--- Data extracts Enclosed Below ---
(* ===== verification/Geo.v ===== *)
(** * Addresses, geolocation and the bot check

    Models [internal/geo/ipapi.go] and [internal/turnstile/verify.go], with
    what they use of [net]: [SplitHostPort], [ParseIP] and the classes of an
    address.  The two remote services are parameters: what an HTTP call
    answers, or nothing when it fails.  A floating-point number is the literal
    of its JSON number. *)
From S2P Require Import Prelude GoStr Regex Json JsonText.
#[global] Open Scope Z_scope.

(** ** net: host and port *)
Fixpoint index_of (c : ascii) (l : list ascii) : option nat :=
  match l with [] => None | x :: r => if bool_decide (x = c) then Some O else S <$> index_of c r end.
Definition last_index (c : ascii) (l : list ascii) : option nat :=
  match index_of c (rev l) with Some i => Some (length l - 1 - i)%nat | None => None end.
Definition bracket_open : ascii := chr 91.
Definition bracket_close : ascii := chr 93.
Definition colon_char : ascii := chr 58.
Definition has_char (c : ascii) (l : list ascii) : bool := bool_decide (c ∈ l).
(** Nothing for an error. *)
Definition SplitHostPort (hostport : string) : option (string * string) :=
  let l := bytes hostport in
  i ← last_index colon_char l;
  let port := str (drop (S i) l) in
  '(host, j, k) ← (match l with
    | c :: _ =>
        if bool_decide (c = bracket_open) then
          close ← index_of bracket_close l;
          if (S close =? i)%nat then Some (take (close - 1) (drop 1 l), 1%nat, S close) else None
        else if has_char colon_char (take i l) then None
        else Some (take i l, O, O)
    | [] => None
    end);
  if has_char bracket_open (drop j l) || has_char bracket_close (drop k l) then None
  else Some (str host, port).
Example split_host_port : map SplitHostPort ["10.0.0.1:80"; "[::1]:443"; "::1"; "10.0.0.1"; "[::1]"; "a:"] =
  [Some ("10.0.0.1", "80"); Some ("::1", "443"); None; None; None; Some ("a", "")].
Proof. reflexivity. Qed.

(** ** net: addresses

    Sixteen bytes, an IPv4 address with the prefix of its mapping. *)
Definition v4_prefix : list Z := [0; 0; 0; 0; 0; 0; 0; 0; 0; 0; 255; 255].
Definition octet (p : list ascii) : option Z :=
  if forallb is_digit p && (1 <=? length p)%nat && (length p <=? 3)%nat
     && ((length p =? 1)%nat || negb (bool_decide (head p = Some (chr 48)))) && (digits_val p <=? 255)
  then Some (digits_val p) else None.
Definition parse_v4 (l : list ascii) : option (list Z) :=
  let parts := split_bytes (chr 46) l in
  if (length parts =? 4)%nat then mapM octet parts else None.
Definition hextet (p : list ascii) : option (list Z) :=
  if (1 <=? length p)%nat && (length p <=? 4)%nat then
    ds ← mapM (fun c => hex_value (ord c)) p;
    let z := foldl (fun n d => 16 * n + d) 0 ds in Some [z / 256; z mod 256]
  else None.
(** The fields of a run between colons; the last one may be an IPv4 address. *)
Fixpoint parse_fields (last_v4 : bool) (ps : list (list ascii)) : option (list Z) :=
  match ps with
  | [] => Some []
  | [p] => match hextet p with
           | Some h => Some h
           | None => if last_v4 then parse_v4 p else None
           end
  | p :: ps => h ← hextet p; r ← parse_fields last_v4 ps; Some (h ++ r)
  end.
Definition fields_of (l : list ascii) : list (list ascii) :=
  match l with [] => [] | _ => split_bytes colon_char l end.
(** The first [::], with the text on both sides. *)
Fixpoint find_ellipsis (l : list ascii) : option (list ascii * list ascii) :=
  match l with
  | a :: (b :: r) as r1 =>
      if bool_decide (a = colon_char) && bool_decide (b = colon_char) then Some ([], r)
      else '(x, y) ← find_ellipsis r1; Some (a :: x, y)
  | _ => None
  end.
Definition parse_v6 (l : list ascii) : option (list Z) :=
  match find_ellipsis l with
  | Some (a, b) =>
      x ← parse_fields false (fields_of a);
      y ← parse_fields true (fields_of b);
      let n := (length x + length y)%nat in
      if (n <? 16)%nat then Some (x ++ replicate (16 - n) 0 ++ y) else None
  | None =>
      x ← parse_fields true (fields_of l);
      if (length x =? 16)%nat then Some x else None
  end.
(** [net.ParseIP]: no zone. *)
Definition ParseIP (s : string) : option (list Z) :=
  let l := bytes s in
  if has_char colon_char l then parse_v6 l
  else v4 ← parse_v4 l; Some (v4_prefix ++ v4).
Definition To4 (ip : list Z) : option (list Z) :=
  if bool_decide (take 12 ip = v4_prefix) then Some (drop 12 ip) else None.
Definition IsPrivate (ip : list Z) : bool :=
  match To4 ip with
  | Some (a :: b :: _) => (a =? 10) || ((a =? 172) && (Z.land b 240 =? 16)) || ((a =? 192) && (b =? 168))
  | Some _ => false
  | None => match ip with a :: _ => Z.land a 254 =? 252 | [] => false end
  end.
Definition IsLoopback (ip : list Z) : bool :=
  match To4 ip with
  | Some (a :: _) => a =? 127
  | Some _ => false
  | None => bool_decide (ip = replicate 15 0 ++ [1])
  end.
Definition IsLinkLocalUnicast (ip : list Z) : bool :=
  match To4 ip with
  | Some (a :: b :: _) => (a =? 169) && (b =? 254)
  | Some _ => false
  | None => match ip with a :: b :: _ => (a =? 254) && (Z.land b 192 =? 128) | _ => false end
  end.

(** ** ipapi.go *)
Record GeoResult := mkGeoResult { GR_Location : string; GR_Lat : string; GR_Lon : string }.
Record geoAPIResponse := mkGeoAPI {
  GA_Status : string; GA_Country : string; GA_City : string; GA_ISP : string; GA_Lat : string; GA_Lon : string }.
Definition cut_zone (l : list ascii) : list ascii :=
  match index_of (chr 37) l with Some (S i) => take (S i) l | _ => l end.
Definition normalizeHost (ip : string) : string :=
  let ip := TrimSpace ip in
  if is_empty ip then ""
  else match SplitHostPort ip with
       | Some (host, _) => host
       | None => str (cut_zone (bytes ip))
       end.
Definition IsLookupable (ip : string) : bool :=
  let host := normalizeHost ip in
  if is_empty host || seqb host "127.0.0.1" || seqb host "::1" then false
  else match ParseIP host with
       | None => false
       | Some p => negb (IsPrivate p) && negb (IsLoopback p) && negb (IsLinkLocalUnicast p)
       end.
(** The answer of the service for a host, decoded. *)
Definition LookupIP (ip_api : string -> option geoAPIResponse) (ip : string) : res err GeoResult :=
  let host := normalizeHost ip in
  if negb (IsLookupable host) then Fail (Errorf "geo: skip lookup for %q" [AStr ip])
  else match ip_api host with
       | None => Fail (Sentinel "ip-api")
       | Some p =>
           if negb (seqb (GA_Status p) "success")
           then Fail (Errorf "geo: ip-api status %q for %s" [AStr (GA_Status p); AStr host])
           else Ok (mkGeoResult (GA_City p ++ ", " ++ GA_Country p ++ " (" ++ GA_ISP p ++ ")") (GA_Lat p) (GA_Lon p))
       end.
Example lookupable : map IsLookupable
  ["8.8.8.8"; "8.8.8.8:5000"; "10.1.2.3"; "172.31.0.1"; "172.32.0.1"; "192.168.1.1"; "::1"; "fe80::1%eth0"; "fd00::1";
   "2a01:e0a::1"; "::ffff:10.0.0.1"; "01.2.3.4"; "x"] =
  [true; true; false; false; true; false; false; false; false; true; false; false; false].
Proof. vm_compute. reflexivity. Qed.

(** ** turnstile/verify.go *)
Record siteVerifyResponse := mkSiteVerify { SV_Success : bool; SV_ErrorCodes : list string }.
Definition site_verify_fields : fields siteVerifyResponse :=
  [("success", set_field SV_Success (fun x q => mkSiteVerify x (SV_ErrorCodes q)) dec_bool);
   ("error-codes", set_field SV_ErrorCodes (fun x q => mkSiteVerify (SV_Success q) x) (dec_slice dec_string ""))].
(** The post of secret, token and address: the status and the body of the
    answer, or nothing. *)
Definition Verify (siteverify : string -> string -> string -> option (Z * list Z)) (secret token remoteIP : string)
    : res err unit :=
  if is_empty (TrimSpace secret) then Fail (Errorf "turnstile secret not configured" [])
  else
    let token := TrimSpace token in
    if is_empty token then Fail (Errorf "turnstile token missing" [])
    else match siteverify secret token remoteIP with
         | None => Fail (Wrapf "turnstile siteverify: %w" (Sentinel "transport"))
         | Some (status, body) =>
             if negb (status =? 200) then Fail (Errorf "turnstile siteverify HTTP %d" [AInt status])
             else match (j ← parse_json body; dec_struct site_verify_fields j (mkSiteVerify false [])) with
                  | None => Fail (Wrapf "turnstile decode: %w" (Sentinel "json"))
                  | Some parsed =>
                      if SV_Success parsed then Ok tt
                      else match SV_ErrorCodes parsed with
                           | [] => Fail (Errorf "turnstile rejected" [])
                           | codes => Fail (Errorf "turnstile rejected: %s" [AStr (Join codes (chr 44))])
                           end
                  end
         end.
--- End of Enclosed Data extracts ---
## [Task description]
Above are the records; from them, give again exactly the lines from the one containing "Definition bracket_open : ascii := chr 91." to the one containing "Definition SplitHostPort (hostport", both lines included, and nothing more.

## [Expected answer]
Definition bracket_open : ascii := chr 91.
Definition bracket_close : ascii := chr 93.
Definition colon_char : ascii := chr 58.
Definition has_char (c : ascii) (l : list ascii) : bool := bool_decide (c ∈ l).
(** Nothing for an error. *)
Definition SplitHostPort (hostport : string) : option (string * string) :=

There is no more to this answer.